座った状態から立ち上がる力がある程度残っているものの、ひとりでの立ち上がりや、立った状態での移動には不安がある——そんな段階で検討されるのが立ち上がり補助用具です。スタンディングリフトや立ち上がり補助いすなどが代表的で、本人がある程度の立位(立った姿勢)をとる力を活かしながら、介助者の負担を軽くする役割を持ちます。
移乗ボードが「座ったまま滑らせる」、移動用リフトが「機械で持ち上げる」のに対し、立ち上がり補助用具は「立つ動作を支える」という、また異なるアプローチです。本人の残っている力を活かせるため、機能の維持という観点からも意味のある選択肢になり得ます。

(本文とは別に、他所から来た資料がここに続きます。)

(* ===== verification/Cli.v ===== *)
(** * The command line

    host/b8008net/cli.py: the parser ([build_parser], with the part of argparse
    it uses), [main], and the commands [status] and [login] over the
    connection ([Board]), the discovery ([Discovery]) and the interactive
    console ([Console]).

    The world of a command is the world of [Board], the world of the console
    (any world with the console's registers, streams and terminal) and the
    lines printed on standard output.  [DEFAULT_LOCK_PATH] and
    [DEFAULT_CACHE_PATH] are parameters: they depend on the user's home. *)

From Stdlib Require Import ZArith Lia List Bool Ascii String.
From stdpp Require Import base list strings gmap pretty.
From S2P Require Import Prelude Text Argparse Fifo ConsoleBridge HostOS Etherbone Discovery Board Console ConsoleOnBridge.

Open Scope string_scope.
Open Scope list_scope.
Open Scope Z_scope.

Definition DEFAULT_CSR_CSV : string := "build/versa/csr.csv".
Definition RTT_DEFAULT_READS : nat := 50.

(** ** The parser *)

Definition _add_connection_args : list opt_decl := [
  {| option_strings := ["--csr"]; dest := "csr"; takes_value := true; accepts_value := fun _ => true; required := true;
     default_value := None |};
  {| option_strings := ["--host"]; dest := "host"; takes_value := true; accepts_value := fun _ => true; required := false;
     default_value := None |};
  {| option_strings := ["--no-cache"]; dest := "no_cache"; takes_value := false; accepts_value := fun _ => true; required := false;
     default_value := None |}].

Definition _add_login_args : list opt_decl := [
  {| option_strings := ["--csr"]; dest := "csr"; takes_value := true; accepts_value := fun _ => true; required := false;
     default_value := Some DEFAULT_CSR_CSV |};
  {| option_strings := ["--host"]; dest := "host"; takes_value := true; accepts_value := fun _ => true; required := false;
     default_value := None |};
  {| option_strings := ["--no-cache"]; dest := "no_cache"; takes_value := false; accepts_value := fun _ => true; required := false;
     default_value := None |}].

(** The functions [set_defaults(func=...)] chooses from. *)
Inductive func := cmd_status_func | cmd_login_func.

Record subparser := {
  prog : string;
  options : list opt_decl;
  sub_func : func
}.

Definition build_parser : list subparser := [
  {| prog := "status";
     options := help_option :: _add_connection_args ++
       [{| option_strings := ["--rtt"]; dest := "rtt"; takes_value := false; accepts_value := fun _ => true; required := false;
           default_value := None |}];
     sub_func := cmd_status_func |};
  {| prog := "login"; options := help_option :: _add_login_args; sub_func := cmd_login_func |};
  {| prog := "console"; options := help_option :: _add_login_args; sub_func := cmd_login_func |}].

(** The attributes of the result. *)
Record args := {
  csr : string;
  arg_host : option string;
  no_cache : bool;
  rtt : bool;
  args_func : func
}.

Definition finish (sp : subparser) (ns : namespace) : Z + args :=
  if missing_required (options sp) ns || extras ns then inl 2 else
  let flag o := bool_decide (is_Some (lookup_value o (values ns))) in
  inr {| csr := default "" (value_of (options sp) "csr" ns); arg_host := value_of (options sp) "host" ns;
         no_cache := flag "no_cache"; rtt := flag "rtt"; args_func := sub_func sp |}.

(** [parser.parse_args(argv)]: options of the main parser (only the help) up
    to the command, which takes the rest. *)
Fixpoint parse_args (sps : list subparser) (argv : list string) (extra : bool) : Z + args :=
  match argv with
  | [] => inl 2
  | s :: argv =>
      match classify [help_option] s with
      | Dashes | Ambiguous => inl 2
      | Unknown => parse_args sps argv true
      | Opt _ given None => inl 0
      | Opt _ given (Some v) =>
          if String.eqb given "-h" && all_chars (fun c => c =? "h")%char v then inl 0 else inl 2
      | Arg =>
          match find (fun sp => String.eqb (prog sp) s) sps with
          | None => inl 2
          | Some sp => match parse_options (options sp) argv (Ns [] extra) with
                       | inl code => inl code
                       | inr ns => finish sp ns
                       end
          end
      end
  end.

(** ** Text of the messages *)

Definition hex_lower (d : Z) : ascii :=
  ascii_of_nat (Z.to_nat (if d <? 10 then 48 + d else 87 + d)).

(** One character of [repr(s)], inside the quote [q]. *)
Definition repr_char (q c : ascii) : string :=
  let n := Z.of_N (N_of_ascii c) in
  if (c =? q)%char || (c =? "\")%char then String "\"%char (String c "")
  else if n =? 10 then "\n" else if n =? 13 then "\r" else if n =? 9 then "\t"
  else if (n <? 32) || ((127 <=? n) && (n <=? 160)) || (n =? 173)
  then "\x" +:+ String (hex_lower (n / 16)) (String (hex_lower (n mod 16)) "")
  else String c "".

Fixpoint repr_chars (q : ascii) (s : string) : string :=
  match s with EmptyString => "" | String c rest => repr_char q c +:+ repr_chars q rest end.

(** [repr(s)]: in single quotes, unless only those occur in [s]. *)
Definition py_repr (s : string) : string :=
  let q := if has_char "'"%char s && negb (has_char "034"%char s) then "034"%char else "'"%char in
  String q (repr_chars q s +:+ String q "").

(** Hundredths, as [:.2f] prints them. *)
Definition fixed2 (n : Z) : string :=
  pretty (n / 100) +:+ "." +:+ pretty (n mod 100 / 10) +:+ pretty (n mod 10).

(** [{rtt * 1000:.2f}] for [reads] reads that took [elapsed] microseconds:
    milliseconds, to the nearest hundredth (ties to even). *)
Definition fmt_rtt_ms (elapsed : Z) (reads : nat) : string :=
  let d := 10 * Z.of_nat reads in
  let q := elapsed / d in
  let r := elapsed mod d in
  fixed2 (if (2 * r <? d) || ((2 * r =? d) && Z.even q) then q else q + 1).

(** ** The commands *)

(** [print]ed lines of standard output; standard error is the console's. *)
Record cli (X : Type) := Cli { brd : world; con : X; printed : list string }.
Arguments Cli {X} brd con printed.
Arguments brd {X} c.
Arguments con {X} c.
Arguments printed {X} c.

Section Commands.
Context {X T : Type} `{!ConsoleRegs X, !ConsoleIO X, !Terminal T X} {C : EtherboneCodec}.
Variables (lock_path cache_path : string).

(** How long a register read takes, in microseconds. *)
Variable read_time : X -> N.

(** The turns an interactive session may take. *)
Variable session_fuel : nat.

Definition on_board {A} (m : M world A) : M (cli X) A := fun c =>
  let (r, w) := m (brd c) in (r, Cli w (con c) (printed c)).

Definition on_console {A} (m : M X A) : M (cli X) A := fun c =>
  let (r, x) := m (con c) in (r, Cli (brd c) x (printed c)).

Definition print (line : string) : M (cli X) unit :=
  modify (fun c => Cli (brd c) (con c) (printed c ++ [line])).

Definition print_err (text : string) : M (cli X) unit := on_console (stderr_print text).

Definition _connect (a : args) : M (cli X) Board :=
  on_board (connect (csr a) (arg_host a) lock_path cache_path (negb (no_cache a))).

(** [board.regs.b8008_console_console_tx.read()] *)
Definition read_console_tx : M (cli X) Z :=
  let! c := get in
  on_board (pass_time (Z.of_N (read_time (con c)))) ;;;
  on_console tx_read.

Fixpoint rtt_loop (reads : nat) : M (cli X) unit :=
  match reads with
  | O => ret tt
  | S n => read_console_tx ;;; rtt_loop n
  end.

(** The elapsed time of [reads] reads; the average is formed when printed. *)
Definition _measure_rtt (reads : nat) : M (cli X) Z :=
  let! start := on_board (on_host monotonic) in
  rtt_loop reads ;;;
  let! now := on_board (on_host monotonic) in
  ret (now - start).

Definition status_body (a : args) (b : Board) : M (cli X) unit :=
  let! i := on_board identifier in
  print ("identifier:  " +:+ i) ;;;
  print ("board host:  " +:+ board_host b) ;;;
  if rtt a then
    let! elapsed := _measure_rtt RTT_DEFAULT_READS in
    print ("avg CSR read RTT: " +:+ fmt_rtt_ms elapsed RTT_DEFAULT_READS +:+ " ms ("
           +:+ pretty (Z.of_nat RTT_DEFAULT_READS) +:+ " reads)")
  else ret tt.

Definition close_board (b : Board) : M (cli X) unit := on_board (close b) ;;; ret tt.

Definition cmd_status (a : args) : M (cli X) Z :=
  let! b := _connect a in
  try_finally (status_body a b) (close_board b) ;;;
  ret 0.

(** The line about the sweep, in the [try]. *)
Definition swept_line : M host string :=
  let! (ip, netmask) := local_ipv4_and_netmask in
  let! candidates := subnet_candidates ip netmask in
  match candidates with
  | first :: _ =>
      ret ("  subnet swept: " +:+ first +:+ "-" +:+ List.last candidates "" +:+ " ("
           +:+ pretty (Z.of_nat (length candidates)) +:+ " host(s), netmask " +:+ netmask
           +:+ ", from this machine's address " +:+ ip +:+ ")")
  | [] => ret ("  subnet swept: no other hosts on " +:+ ip +:+ "/" +:+ netmask)
  end.

Definition _discovery_failure_message : M host string :=
  let! swept := try_except swept_line is_OSError (fun _ =>
    ret ("  subnet swept: none -- could not determine this machine's "
         +:+ "own IPv4 address/route (no network connectivity?)")) in
  ret (join newline
    ["error: could not find the board on the network "
       +:+ "(no cached host, DNS lookup failed, and the probe sweep got no reply).";
     "  DNS names tried: " +:+ join ", " DNS_NAMES;
     swept;
     "  is the board powered on, plugged into this LAN, and has it had "
       +:+ "time to acquire a DHCP lease? Once you know its address, "
       +:+ "`--host <ip>` (or `make login HOST=<ip>`) skips discovery entirely."]).

Definition login_body (b : Board) : M (cli X) unit :=
  let! i := on_board identifier in
  print_err ("-- connected: " +:+ board_host b +:+ "  (identifier: " +:+ py_repr i +:+ ") --") ;;;
  on_console (console_loop session_fuel).

(** The host to connect to. *)
Definition login_host (a : args) : M (cli X) (option string) :=
  match arg_host a with
  | Some h => ret (Some h)
  | None => on_board (on_host (discover cache_path (negb (no_cache a))))
  end.

Definition cmd_login (a : args) : M (cli X) Z :=
  let! h := login_host a in
  match h with
  | None =>
      let! text := on_board (on_host _discovery_failure_message) in
      print_err text ;;;
      ret 1
  | Some h =>
      let! b := on_board (connect (csr a) (Some h) lock_path cache_path (negb (no_cache a))) in
      try_finally (login_body b) (close_board b) ;;;
      ret 0
  end.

ただし、この用具も適性の見極めが重要です。立位を保つ力、体幹の安定性、判断力などが一定程度必要になるため、誰にでも合うわけではありません。
この記事では、立ち上がり補助用具の種類、適性の考え方、他の移乗用具との使い分け、安全に使うための注意点を整理します。「まだ立てるけれど、不安がある」という段階の方は、この用具が選択肢になるかどうか、専門職と一緒に検討する材料にしてください。
福祉用具の中でも、この品目は「できることを支える」性格が特に強いものです。困りごとを解決するだけでなく、本人の意欲や自立心を尊重する選び方を意識してみてください。
本人の意欲を尊重しながら、安全な選択を専門職と一緒に見つけていきましょう。